_ABOUT THIS TASK_
From the data below, copy out every line in which the word "result" occurs.

:: RECORD SET

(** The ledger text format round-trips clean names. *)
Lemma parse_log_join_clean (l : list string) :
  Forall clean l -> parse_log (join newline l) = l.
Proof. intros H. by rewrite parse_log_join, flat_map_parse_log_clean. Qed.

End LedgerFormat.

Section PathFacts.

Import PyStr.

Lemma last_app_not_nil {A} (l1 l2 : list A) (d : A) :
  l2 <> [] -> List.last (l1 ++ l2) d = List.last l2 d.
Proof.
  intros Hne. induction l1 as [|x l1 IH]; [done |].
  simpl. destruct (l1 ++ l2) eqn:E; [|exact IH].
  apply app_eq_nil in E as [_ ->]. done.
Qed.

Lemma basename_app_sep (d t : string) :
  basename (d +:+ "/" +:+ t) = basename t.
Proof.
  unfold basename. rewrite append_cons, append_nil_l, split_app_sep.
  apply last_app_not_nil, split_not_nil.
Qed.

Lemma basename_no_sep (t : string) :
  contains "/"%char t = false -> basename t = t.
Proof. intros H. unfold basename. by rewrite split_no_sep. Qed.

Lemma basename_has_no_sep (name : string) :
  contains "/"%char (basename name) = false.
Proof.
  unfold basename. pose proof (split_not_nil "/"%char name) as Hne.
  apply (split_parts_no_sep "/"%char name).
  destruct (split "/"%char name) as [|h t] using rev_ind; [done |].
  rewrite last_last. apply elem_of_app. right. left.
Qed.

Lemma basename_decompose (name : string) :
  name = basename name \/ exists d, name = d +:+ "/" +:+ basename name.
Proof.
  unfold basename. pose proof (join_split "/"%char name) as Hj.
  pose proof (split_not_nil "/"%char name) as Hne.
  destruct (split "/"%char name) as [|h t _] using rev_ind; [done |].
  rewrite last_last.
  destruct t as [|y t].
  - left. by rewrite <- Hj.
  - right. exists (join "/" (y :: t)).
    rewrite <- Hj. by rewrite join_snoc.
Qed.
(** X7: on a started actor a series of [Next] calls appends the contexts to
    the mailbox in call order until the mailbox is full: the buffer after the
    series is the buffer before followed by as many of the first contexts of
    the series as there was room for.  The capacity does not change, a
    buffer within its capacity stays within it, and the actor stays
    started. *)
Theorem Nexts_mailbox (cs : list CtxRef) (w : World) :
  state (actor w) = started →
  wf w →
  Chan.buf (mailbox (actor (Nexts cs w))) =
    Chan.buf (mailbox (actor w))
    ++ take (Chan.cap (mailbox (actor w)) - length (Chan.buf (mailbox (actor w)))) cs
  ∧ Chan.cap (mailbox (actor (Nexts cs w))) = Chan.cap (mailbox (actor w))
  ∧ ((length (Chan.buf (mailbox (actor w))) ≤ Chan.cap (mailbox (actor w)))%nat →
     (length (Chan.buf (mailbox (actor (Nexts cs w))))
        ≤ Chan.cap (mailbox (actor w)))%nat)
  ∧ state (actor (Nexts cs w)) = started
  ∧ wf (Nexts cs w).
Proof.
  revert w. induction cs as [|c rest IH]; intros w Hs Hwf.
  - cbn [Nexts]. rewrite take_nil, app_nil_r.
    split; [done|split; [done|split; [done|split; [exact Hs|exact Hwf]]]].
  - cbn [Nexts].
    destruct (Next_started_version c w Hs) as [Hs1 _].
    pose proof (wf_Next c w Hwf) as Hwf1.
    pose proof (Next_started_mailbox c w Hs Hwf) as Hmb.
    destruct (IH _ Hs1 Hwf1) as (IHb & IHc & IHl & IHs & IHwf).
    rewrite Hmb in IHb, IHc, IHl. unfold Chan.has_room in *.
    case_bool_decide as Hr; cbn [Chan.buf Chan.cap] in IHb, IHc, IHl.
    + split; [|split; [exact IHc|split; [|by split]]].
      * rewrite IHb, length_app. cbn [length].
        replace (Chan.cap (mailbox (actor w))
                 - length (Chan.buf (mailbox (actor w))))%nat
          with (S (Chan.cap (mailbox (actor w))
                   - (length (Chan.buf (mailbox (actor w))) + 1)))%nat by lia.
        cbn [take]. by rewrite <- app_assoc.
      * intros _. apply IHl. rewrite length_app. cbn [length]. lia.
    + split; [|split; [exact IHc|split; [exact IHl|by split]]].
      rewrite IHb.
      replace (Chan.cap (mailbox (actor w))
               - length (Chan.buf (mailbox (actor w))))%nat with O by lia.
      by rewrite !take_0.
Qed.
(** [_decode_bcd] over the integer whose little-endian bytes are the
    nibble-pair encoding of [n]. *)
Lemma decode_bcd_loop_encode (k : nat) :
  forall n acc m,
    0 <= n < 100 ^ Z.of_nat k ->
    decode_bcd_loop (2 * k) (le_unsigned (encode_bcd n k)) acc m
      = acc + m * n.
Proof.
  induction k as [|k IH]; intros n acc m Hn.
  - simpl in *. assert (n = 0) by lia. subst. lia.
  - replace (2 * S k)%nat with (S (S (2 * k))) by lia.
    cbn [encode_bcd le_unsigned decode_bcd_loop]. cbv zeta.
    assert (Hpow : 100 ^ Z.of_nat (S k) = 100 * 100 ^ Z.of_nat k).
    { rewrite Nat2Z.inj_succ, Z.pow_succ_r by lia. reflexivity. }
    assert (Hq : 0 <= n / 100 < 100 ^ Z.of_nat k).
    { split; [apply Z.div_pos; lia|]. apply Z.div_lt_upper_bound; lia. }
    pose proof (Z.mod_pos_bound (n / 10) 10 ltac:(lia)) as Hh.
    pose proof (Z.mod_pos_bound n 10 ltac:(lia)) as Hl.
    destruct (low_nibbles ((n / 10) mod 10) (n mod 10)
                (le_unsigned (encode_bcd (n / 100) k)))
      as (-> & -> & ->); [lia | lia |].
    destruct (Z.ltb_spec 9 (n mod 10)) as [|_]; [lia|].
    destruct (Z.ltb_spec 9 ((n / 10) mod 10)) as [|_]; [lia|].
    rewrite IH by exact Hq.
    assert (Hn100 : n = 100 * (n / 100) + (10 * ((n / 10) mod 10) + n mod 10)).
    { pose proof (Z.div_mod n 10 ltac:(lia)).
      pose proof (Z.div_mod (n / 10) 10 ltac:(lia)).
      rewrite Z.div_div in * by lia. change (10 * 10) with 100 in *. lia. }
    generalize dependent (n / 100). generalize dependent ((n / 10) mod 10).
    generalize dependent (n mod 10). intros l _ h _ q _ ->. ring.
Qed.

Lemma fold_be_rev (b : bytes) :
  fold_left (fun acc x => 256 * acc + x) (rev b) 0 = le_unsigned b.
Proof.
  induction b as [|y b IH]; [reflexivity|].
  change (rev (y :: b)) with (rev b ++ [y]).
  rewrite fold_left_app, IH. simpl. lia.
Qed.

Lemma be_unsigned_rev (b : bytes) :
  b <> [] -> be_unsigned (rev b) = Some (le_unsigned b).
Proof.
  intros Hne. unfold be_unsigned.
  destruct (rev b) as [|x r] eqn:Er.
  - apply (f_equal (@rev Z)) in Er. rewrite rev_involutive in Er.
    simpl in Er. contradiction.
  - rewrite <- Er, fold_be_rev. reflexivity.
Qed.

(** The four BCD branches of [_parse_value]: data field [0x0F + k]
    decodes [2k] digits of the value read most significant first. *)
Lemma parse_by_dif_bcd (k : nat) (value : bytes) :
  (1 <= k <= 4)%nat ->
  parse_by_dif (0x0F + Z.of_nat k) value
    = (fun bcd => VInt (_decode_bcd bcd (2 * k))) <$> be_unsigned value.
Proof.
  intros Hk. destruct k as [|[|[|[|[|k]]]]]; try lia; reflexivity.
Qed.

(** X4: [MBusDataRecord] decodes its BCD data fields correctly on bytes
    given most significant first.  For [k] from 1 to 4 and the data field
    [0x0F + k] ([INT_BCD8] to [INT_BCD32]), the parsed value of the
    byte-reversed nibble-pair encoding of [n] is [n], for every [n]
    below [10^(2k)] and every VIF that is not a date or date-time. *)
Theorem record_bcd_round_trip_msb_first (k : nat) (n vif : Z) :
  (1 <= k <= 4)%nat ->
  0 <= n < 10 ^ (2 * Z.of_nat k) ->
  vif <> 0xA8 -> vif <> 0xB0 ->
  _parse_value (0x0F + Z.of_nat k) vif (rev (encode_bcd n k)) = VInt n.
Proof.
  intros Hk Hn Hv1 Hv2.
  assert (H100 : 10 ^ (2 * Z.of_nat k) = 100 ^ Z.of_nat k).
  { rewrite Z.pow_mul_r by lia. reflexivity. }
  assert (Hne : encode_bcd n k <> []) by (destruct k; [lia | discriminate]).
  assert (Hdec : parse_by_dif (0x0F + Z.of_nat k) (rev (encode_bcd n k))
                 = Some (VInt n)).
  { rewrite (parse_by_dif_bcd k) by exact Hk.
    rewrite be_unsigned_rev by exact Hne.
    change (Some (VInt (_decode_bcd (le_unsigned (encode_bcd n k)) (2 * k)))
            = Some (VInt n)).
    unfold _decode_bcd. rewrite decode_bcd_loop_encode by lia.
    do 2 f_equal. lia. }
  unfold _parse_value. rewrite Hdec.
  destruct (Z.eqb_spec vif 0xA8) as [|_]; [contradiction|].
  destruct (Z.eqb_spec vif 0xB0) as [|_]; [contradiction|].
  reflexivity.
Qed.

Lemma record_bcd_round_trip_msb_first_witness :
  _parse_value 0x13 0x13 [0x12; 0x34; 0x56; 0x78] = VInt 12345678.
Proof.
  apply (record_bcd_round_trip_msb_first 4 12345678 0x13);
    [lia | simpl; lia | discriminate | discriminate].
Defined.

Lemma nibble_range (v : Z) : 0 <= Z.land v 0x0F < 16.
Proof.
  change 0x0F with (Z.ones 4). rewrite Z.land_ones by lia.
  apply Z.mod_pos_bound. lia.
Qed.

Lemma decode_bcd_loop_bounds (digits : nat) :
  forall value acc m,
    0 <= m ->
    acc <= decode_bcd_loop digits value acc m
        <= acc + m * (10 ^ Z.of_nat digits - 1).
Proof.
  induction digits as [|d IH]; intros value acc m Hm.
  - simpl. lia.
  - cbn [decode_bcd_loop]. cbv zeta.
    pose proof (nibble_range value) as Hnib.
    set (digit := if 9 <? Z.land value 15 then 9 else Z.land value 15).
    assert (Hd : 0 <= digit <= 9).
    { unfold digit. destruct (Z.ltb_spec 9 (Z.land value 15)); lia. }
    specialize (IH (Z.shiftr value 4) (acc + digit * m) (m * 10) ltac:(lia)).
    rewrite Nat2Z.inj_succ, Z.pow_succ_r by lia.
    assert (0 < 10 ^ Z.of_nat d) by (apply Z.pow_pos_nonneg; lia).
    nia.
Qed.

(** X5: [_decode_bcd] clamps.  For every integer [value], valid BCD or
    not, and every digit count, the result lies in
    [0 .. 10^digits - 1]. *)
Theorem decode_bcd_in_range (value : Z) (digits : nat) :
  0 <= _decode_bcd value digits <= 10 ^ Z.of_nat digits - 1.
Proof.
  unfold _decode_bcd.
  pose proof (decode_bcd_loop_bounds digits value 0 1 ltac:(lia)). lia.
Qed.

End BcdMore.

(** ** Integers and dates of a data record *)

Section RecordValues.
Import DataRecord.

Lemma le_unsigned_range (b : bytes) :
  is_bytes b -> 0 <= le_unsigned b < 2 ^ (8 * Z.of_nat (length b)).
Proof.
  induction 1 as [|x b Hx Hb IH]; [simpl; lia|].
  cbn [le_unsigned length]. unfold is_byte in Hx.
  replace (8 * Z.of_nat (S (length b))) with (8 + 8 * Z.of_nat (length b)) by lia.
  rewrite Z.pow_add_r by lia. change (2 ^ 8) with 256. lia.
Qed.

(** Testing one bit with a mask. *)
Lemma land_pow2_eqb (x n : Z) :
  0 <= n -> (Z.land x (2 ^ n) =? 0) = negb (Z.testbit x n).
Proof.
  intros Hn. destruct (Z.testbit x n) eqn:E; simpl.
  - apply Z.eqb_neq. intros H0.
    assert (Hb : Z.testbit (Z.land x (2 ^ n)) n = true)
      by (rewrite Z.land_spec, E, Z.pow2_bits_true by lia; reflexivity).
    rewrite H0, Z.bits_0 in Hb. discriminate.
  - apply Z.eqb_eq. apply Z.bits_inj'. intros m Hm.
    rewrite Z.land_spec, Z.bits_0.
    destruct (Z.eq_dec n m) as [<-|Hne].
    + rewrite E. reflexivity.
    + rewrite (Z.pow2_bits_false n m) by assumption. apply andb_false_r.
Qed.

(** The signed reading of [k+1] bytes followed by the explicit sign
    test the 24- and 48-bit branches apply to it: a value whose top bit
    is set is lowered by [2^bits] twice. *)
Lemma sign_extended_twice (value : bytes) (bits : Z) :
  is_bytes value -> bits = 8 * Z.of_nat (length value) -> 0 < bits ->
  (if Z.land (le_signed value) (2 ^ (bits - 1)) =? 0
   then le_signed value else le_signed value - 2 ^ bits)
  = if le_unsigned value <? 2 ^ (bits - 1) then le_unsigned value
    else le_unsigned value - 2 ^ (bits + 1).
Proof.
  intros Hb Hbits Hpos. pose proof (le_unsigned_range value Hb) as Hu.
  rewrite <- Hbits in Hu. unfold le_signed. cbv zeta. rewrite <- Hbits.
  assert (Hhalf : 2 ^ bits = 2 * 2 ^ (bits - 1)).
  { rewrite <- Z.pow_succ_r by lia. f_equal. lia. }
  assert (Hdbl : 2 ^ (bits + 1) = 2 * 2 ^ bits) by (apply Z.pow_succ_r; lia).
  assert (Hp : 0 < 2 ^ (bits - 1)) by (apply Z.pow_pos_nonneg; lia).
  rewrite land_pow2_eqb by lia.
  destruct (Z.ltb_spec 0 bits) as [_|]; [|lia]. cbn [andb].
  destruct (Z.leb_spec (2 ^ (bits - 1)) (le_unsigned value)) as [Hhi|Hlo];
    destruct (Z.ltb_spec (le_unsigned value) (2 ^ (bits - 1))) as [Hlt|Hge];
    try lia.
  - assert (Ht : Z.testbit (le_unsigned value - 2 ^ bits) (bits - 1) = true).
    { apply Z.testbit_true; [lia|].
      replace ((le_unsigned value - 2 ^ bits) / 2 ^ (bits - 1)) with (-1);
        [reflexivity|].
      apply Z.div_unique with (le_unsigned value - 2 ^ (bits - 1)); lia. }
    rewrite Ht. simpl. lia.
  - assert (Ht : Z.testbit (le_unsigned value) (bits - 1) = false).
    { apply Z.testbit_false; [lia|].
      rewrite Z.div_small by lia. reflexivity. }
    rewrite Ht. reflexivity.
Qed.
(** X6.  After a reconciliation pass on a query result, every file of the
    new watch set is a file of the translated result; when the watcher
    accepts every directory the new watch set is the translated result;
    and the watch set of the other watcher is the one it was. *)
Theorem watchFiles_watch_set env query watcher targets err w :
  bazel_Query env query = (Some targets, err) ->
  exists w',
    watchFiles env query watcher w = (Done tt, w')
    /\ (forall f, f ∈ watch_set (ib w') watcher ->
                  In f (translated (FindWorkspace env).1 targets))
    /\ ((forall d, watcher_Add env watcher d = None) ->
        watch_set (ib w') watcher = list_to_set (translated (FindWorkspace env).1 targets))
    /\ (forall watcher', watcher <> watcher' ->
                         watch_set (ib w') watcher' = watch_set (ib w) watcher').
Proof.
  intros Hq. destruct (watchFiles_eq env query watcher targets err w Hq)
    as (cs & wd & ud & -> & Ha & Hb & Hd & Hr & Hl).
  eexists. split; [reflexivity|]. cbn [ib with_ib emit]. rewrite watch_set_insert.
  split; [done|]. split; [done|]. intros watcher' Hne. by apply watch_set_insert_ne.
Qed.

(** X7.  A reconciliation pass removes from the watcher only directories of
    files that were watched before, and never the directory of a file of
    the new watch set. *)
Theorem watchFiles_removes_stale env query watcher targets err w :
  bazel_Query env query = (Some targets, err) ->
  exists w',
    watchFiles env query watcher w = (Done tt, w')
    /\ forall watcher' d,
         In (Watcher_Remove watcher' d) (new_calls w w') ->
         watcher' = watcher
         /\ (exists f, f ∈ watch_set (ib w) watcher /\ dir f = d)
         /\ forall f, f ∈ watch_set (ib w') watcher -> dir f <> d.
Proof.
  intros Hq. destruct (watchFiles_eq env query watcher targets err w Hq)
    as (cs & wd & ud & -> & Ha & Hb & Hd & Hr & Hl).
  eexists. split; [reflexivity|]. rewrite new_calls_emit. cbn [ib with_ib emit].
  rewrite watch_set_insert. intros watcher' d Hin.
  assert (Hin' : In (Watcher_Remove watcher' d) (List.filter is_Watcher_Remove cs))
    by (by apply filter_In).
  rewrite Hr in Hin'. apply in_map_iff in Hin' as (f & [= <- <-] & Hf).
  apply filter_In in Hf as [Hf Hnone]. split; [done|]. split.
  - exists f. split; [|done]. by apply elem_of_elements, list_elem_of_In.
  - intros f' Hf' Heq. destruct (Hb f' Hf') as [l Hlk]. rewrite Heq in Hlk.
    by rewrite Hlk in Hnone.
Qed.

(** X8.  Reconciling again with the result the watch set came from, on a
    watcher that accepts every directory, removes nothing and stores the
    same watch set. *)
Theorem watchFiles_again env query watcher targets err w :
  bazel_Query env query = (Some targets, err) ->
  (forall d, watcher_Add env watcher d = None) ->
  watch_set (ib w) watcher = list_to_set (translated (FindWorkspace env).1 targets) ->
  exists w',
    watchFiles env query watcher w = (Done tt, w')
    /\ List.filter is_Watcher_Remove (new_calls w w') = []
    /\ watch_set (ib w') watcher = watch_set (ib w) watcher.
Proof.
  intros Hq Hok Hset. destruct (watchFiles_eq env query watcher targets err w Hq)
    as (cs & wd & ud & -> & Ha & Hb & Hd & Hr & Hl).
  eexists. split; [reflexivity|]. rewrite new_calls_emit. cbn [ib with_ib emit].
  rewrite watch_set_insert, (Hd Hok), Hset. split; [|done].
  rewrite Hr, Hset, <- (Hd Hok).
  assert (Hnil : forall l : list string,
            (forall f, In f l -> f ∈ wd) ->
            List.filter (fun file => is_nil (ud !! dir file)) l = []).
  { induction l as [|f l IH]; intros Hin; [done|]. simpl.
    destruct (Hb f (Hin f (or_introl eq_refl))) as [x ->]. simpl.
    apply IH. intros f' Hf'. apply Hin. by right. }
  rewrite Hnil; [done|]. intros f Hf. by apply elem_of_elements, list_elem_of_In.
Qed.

::::

_EXERCISE SOLUTION_
    not, and every digit count, the result lies in
(** X6.  After a reconciliation pass on a query result, every file of the
    new watch set is a file of the translated result; when the watcher
    accepts every directory the new watch set is the translated result;
(** X8.  Reconciling again with the result the watch set came from, on a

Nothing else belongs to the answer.